— Task prompt —
Would you please return the lines of the entries below starting at the line that has "fmLines : list str;" and ending at the line that has "match fmIdx with", both included, exactly as they are?

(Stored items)
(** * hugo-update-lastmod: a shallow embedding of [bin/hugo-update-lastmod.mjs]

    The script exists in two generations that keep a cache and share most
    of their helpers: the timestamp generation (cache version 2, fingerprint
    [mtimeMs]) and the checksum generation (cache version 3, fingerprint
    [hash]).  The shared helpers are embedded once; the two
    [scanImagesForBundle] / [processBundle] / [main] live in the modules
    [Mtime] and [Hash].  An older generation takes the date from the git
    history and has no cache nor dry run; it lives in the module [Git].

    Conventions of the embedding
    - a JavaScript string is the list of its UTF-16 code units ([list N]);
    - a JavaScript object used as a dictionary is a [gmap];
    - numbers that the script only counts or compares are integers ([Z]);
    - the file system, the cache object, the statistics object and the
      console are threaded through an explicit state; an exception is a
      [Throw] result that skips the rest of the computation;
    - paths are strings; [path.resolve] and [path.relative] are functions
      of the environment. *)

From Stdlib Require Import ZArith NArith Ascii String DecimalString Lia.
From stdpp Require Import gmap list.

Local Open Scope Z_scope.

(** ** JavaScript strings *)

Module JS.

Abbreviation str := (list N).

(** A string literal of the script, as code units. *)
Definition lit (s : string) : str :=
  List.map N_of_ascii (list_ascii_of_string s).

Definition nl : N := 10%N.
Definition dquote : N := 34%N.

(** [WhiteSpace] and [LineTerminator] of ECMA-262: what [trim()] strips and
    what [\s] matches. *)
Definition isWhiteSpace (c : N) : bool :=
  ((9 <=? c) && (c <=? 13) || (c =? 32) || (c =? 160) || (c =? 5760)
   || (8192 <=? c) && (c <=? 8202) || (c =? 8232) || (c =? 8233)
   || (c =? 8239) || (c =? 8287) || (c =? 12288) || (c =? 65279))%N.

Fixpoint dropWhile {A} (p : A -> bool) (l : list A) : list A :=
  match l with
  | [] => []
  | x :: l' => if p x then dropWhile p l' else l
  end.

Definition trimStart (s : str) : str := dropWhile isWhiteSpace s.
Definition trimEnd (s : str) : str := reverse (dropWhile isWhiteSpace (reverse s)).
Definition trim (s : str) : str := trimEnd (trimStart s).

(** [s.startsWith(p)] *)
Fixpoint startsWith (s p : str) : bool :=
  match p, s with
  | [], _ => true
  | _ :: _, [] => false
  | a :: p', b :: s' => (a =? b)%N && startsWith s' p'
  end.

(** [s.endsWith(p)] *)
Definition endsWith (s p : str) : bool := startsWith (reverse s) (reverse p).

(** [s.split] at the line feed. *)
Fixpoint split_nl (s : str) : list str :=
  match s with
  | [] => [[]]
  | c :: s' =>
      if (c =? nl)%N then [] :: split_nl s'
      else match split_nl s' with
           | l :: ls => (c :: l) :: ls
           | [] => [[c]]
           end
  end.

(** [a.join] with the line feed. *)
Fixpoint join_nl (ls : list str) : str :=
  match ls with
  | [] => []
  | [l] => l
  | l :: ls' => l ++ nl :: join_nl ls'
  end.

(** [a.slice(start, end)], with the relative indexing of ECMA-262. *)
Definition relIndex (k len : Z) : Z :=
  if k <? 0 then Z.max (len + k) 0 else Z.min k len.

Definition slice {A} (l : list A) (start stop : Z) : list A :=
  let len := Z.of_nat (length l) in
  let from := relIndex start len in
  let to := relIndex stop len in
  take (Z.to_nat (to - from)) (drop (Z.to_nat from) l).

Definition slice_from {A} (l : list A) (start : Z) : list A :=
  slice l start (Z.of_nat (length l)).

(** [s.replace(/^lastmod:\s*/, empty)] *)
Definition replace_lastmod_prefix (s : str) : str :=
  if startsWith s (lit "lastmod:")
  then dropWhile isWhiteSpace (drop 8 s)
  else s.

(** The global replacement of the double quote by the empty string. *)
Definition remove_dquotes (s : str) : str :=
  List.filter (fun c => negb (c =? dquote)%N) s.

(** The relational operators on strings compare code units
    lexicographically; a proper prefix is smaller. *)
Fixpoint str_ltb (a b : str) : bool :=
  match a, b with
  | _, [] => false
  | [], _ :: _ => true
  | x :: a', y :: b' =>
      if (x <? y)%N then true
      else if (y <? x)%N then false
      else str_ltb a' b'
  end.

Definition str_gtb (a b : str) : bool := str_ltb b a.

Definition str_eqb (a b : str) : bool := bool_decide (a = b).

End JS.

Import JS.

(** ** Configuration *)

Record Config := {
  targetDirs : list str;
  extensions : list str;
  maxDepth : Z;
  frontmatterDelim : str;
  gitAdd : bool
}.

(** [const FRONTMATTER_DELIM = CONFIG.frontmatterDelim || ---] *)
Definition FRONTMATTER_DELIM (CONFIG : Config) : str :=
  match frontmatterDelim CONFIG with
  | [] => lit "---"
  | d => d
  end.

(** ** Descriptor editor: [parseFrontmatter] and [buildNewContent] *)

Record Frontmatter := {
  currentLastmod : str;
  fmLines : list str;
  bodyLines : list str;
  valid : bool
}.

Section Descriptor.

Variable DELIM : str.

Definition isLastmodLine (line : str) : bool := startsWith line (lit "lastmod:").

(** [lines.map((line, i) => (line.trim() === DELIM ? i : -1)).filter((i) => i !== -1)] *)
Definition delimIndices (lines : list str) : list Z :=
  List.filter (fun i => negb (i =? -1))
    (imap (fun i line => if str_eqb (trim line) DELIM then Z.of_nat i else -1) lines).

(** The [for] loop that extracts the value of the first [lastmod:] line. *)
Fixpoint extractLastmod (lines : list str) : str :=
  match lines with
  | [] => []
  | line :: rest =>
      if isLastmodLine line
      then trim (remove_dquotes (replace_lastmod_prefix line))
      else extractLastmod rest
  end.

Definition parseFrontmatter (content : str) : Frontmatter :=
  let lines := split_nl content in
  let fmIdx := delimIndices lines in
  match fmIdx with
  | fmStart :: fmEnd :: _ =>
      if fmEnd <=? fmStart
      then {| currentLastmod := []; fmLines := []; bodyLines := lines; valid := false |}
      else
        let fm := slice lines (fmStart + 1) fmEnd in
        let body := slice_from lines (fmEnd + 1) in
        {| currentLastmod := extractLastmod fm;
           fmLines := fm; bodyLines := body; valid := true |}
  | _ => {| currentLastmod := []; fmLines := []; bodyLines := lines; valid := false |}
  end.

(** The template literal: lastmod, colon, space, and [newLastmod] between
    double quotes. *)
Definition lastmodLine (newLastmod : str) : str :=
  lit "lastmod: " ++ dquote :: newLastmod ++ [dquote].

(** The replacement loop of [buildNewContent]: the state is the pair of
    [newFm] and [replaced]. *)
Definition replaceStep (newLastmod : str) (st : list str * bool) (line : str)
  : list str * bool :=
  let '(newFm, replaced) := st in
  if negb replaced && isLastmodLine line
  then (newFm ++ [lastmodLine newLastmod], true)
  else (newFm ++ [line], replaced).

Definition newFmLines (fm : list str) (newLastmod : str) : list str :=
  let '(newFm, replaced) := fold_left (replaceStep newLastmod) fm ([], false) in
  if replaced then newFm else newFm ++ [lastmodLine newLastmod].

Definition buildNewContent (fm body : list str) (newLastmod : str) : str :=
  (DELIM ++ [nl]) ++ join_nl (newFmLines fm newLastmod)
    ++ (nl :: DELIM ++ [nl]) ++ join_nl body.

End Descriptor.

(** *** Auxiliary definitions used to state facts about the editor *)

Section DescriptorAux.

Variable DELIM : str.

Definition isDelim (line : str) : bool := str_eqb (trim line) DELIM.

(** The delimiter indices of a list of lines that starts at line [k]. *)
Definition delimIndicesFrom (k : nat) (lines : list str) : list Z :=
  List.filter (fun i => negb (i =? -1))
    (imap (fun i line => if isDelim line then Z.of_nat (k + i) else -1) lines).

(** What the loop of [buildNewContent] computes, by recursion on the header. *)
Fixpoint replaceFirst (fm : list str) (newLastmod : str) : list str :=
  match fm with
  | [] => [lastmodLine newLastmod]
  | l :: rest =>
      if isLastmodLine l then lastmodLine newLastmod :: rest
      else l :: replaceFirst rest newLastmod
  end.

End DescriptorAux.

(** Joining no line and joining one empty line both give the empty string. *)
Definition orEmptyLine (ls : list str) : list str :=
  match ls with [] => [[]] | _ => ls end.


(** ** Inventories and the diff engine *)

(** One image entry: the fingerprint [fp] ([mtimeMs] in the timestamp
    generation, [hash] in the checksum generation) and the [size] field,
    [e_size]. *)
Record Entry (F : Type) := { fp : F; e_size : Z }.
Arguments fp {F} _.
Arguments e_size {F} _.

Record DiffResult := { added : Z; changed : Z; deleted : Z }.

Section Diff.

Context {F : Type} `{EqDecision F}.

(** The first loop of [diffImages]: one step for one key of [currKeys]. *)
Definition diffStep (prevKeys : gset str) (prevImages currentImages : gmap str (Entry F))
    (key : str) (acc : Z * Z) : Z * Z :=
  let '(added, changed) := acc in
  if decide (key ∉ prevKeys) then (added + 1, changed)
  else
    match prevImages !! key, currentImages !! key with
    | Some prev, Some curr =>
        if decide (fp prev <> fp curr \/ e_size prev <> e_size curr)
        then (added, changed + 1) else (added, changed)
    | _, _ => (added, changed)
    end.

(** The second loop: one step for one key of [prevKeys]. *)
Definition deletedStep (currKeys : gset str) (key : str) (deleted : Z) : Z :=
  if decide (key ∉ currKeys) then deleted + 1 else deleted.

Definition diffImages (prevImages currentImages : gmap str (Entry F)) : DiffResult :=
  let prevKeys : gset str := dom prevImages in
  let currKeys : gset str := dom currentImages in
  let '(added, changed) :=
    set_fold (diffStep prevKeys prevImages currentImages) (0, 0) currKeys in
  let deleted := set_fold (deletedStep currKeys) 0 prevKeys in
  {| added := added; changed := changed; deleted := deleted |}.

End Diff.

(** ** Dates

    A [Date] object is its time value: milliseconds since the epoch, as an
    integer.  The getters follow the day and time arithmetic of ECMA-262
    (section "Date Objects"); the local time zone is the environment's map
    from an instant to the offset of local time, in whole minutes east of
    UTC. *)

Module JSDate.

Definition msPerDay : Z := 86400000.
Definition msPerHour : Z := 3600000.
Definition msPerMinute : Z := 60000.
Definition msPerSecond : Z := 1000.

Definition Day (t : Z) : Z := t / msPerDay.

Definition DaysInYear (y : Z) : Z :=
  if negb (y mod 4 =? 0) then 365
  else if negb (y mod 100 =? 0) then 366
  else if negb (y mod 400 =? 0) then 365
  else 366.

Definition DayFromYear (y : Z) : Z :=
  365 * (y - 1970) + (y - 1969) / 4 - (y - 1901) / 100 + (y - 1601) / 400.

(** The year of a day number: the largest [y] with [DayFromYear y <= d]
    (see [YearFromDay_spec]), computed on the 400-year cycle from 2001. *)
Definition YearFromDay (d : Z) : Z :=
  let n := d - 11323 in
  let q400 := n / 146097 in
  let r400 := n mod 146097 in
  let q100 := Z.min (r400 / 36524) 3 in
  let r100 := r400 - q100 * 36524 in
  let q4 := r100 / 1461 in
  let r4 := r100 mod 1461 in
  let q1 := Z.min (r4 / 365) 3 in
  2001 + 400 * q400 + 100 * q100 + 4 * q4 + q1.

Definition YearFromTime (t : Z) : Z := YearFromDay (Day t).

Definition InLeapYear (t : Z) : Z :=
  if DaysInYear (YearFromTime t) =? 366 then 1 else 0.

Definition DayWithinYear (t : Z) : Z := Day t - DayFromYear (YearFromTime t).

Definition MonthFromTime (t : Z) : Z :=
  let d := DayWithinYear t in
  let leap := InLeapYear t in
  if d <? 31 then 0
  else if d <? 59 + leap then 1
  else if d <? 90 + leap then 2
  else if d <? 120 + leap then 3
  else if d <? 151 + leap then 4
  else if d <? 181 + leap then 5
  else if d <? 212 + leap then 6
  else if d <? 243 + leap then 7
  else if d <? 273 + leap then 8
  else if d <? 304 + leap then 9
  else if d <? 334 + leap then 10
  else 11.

— The completed task —
  fmLines : list str;
  bodyLines : list str;
  valid : bool
}.

Section Descriptor.

Variable DELIM : str.

Definition isLastmodLine (line : str) : bool := startsWith line (lit "lastmod:").

(** [lines.map((line, i) => (line.trim() === DELIM ? i : -1)).filter((i) => i !== -1)] *)
Definition delimIndices (lines : list str) : list Z :=
  List.filter (fun i => negb (i =? -1))
    (imap (fun i line => if str_eqb (trim line) DELIM then Z.of_nat i else -1) lines).

(** The [for] loop that extracts the value of the first [lastmod:] line. *)
Fixpoint extractLastmod (lines : list str) : str :=
  match lines with
  | [] => []
  | line :: rest =>
      if isLastmodLine line
      then trim (remove_dquotes (replace_lastmod_prefix line))
      else extractLastmod rest
  end.

Definition parseFrontmatter (content : str) : Frontmatter :=
  let lines := split_nl content in
  let fmIdx := delimIndices lines in
  match fmIdx with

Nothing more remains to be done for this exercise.